TASK BRIEF.
Send back every line of the data exactly.

Segment Start: INFORMATION SHOWN

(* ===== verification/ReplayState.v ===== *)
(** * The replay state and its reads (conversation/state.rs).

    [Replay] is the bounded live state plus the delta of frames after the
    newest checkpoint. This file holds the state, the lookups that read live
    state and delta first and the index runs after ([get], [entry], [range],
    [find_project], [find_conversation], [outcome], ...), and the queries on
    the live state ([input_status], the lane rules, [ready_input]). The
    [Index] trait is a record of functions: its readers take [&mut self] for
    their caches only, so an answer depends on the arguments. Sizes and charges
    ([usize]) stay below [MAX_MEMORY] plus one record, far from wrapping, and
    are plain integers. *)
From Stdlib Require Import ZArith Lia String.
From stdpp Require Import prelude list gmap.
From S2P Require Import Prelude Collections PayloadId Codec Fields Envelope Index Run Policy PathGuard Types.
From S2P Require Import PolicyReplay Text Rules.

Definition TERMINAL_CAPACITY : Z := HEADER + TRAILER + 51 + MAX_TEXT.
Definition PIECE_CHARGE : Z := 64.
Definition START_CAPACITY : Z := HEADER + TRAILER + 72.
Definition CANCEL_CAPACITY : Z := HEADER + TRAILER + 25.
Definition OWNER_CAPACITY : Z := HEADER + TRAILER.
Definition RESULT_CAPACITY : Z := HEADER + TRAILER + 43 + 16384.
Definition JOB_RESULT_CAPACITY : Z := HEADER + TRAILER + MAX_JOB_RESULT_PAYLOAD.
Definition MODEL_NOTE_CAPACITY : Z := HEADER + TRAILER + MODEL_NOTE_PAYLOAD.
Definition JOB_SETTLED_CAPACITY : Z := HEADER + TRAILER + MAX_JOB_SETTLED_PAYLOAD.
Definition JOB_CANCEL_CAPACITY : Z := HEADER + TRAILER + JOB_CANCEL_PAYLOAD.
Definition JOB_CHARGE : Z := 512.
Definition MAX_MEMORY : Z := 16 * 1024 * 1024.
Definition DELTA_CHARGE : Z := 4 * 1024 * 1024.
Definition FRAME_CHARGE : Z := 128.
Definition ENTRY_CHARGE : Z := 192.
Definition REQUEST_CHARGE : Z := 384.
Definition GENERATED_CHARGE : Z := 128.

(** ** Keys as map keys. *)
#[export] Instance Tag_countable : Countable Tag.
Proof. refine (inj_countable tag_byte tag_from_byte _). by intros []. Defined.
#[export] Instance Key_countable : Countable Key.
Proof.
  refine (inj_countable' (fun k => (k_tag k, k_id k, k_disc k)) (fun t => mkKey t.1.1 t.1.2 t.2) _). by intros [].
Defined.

Segment End: INFORMATION SHOWN

RESPONSE AREA.
(* ===== verification/ReplayState.v ===== *)
(** * The replay state and its reads (conversation/state.rs).

    [Replay] is the bounded live state plus the delta of frames after the
    newest checkpoint. This file holds the state, the lookups that read live
    state and delta first and the index runs after ([get], [entry], [range],
    [find_project], [find_conversation], [outcome], ...), and the queries on
    the live state ([input_status], the lane rules, [ready_input]). The
    [Index] trait is a record of functions: its readers take [&mut self] for
    their caches only, so an answer depends on the arguments. Sizes and charges
    ([usize]) stay below [MAX_MEMORY] plus one record, far from wrapping, and
    are plain integers. *)
From Stdlib Require Import ZArith Lia String.
From stdpp Require Import prelude list gmap.
From S2P Require Import Prelude Collections PayloadId Codec Fields Envelope Index Run Policy PathGuard Types.
From S2P Require Import PolicyReplay Text Rules.

Definition TERMINAL_CAPACITY : Z := HEADER + TRAILER + 51 + MAX_TEXT.
Definition PIECE_CHARGE : Z := 64.
Definition START_CAPACITY : Z := HEADER + TRAILER + 72.
Definition CANCEL_CAPACITY : Z := HEADER + TRAILER + 25.
Definition OWNER_CAPACITY : Z := HEADER + TRAILER.
Definition RESULT_CAPACITY : Z := HEADER + TRAILER + 43 + 16384.
Definition JOB_RESULT_CAPACITY : Z := HEADER + TRAILER + MAX_JOB_RESULT_PAYLOAD.
Definition MODEL_NOTE_CAPACITY : Z := HEADER + TRAILER + MODEL_NOTE_PAYLOAD.
Definition JOB_SETTLED_CAPACITY : Z := HEADER + TRAILER + MAX_JOB_SETTLED_PAYLOAD.
Definition JOB_CANCEL_CAPACITY : Z := HEADER + TRAILER + JOB_CANCEL_PAYLOAD.
Definition JOB_CHARGE : Z := 512.
Definition MAX_MEMORY : Z := 16 * 1024 * 1024.
Definition DELTA_CHARGE : Z := 4 * 1024 * 1024.
Definition FRAME_CHARGE : Z := 128.
Definition ENTRY_CHARGE : Z := 192.
Definition REQUEST_CHARGE : Z := 384.
Definition GENERATED_CHARGE : Z := 128.

(** ** Keys as map keys. *)
#[export] Instance Tag_countable : Countable Tag.
Proof. refine (inj_countable tag_byte tag_from_byte _). by intros []. Defined.
#[export] Instance Key_countable : Countable Key.
Proof.
  refine (inj_countable' (fun k => (k_tag k, k_id k, k_disc k)) (fun t => mkKey t.1.1 t.1.2 t.2) _). by intros [].
Defined.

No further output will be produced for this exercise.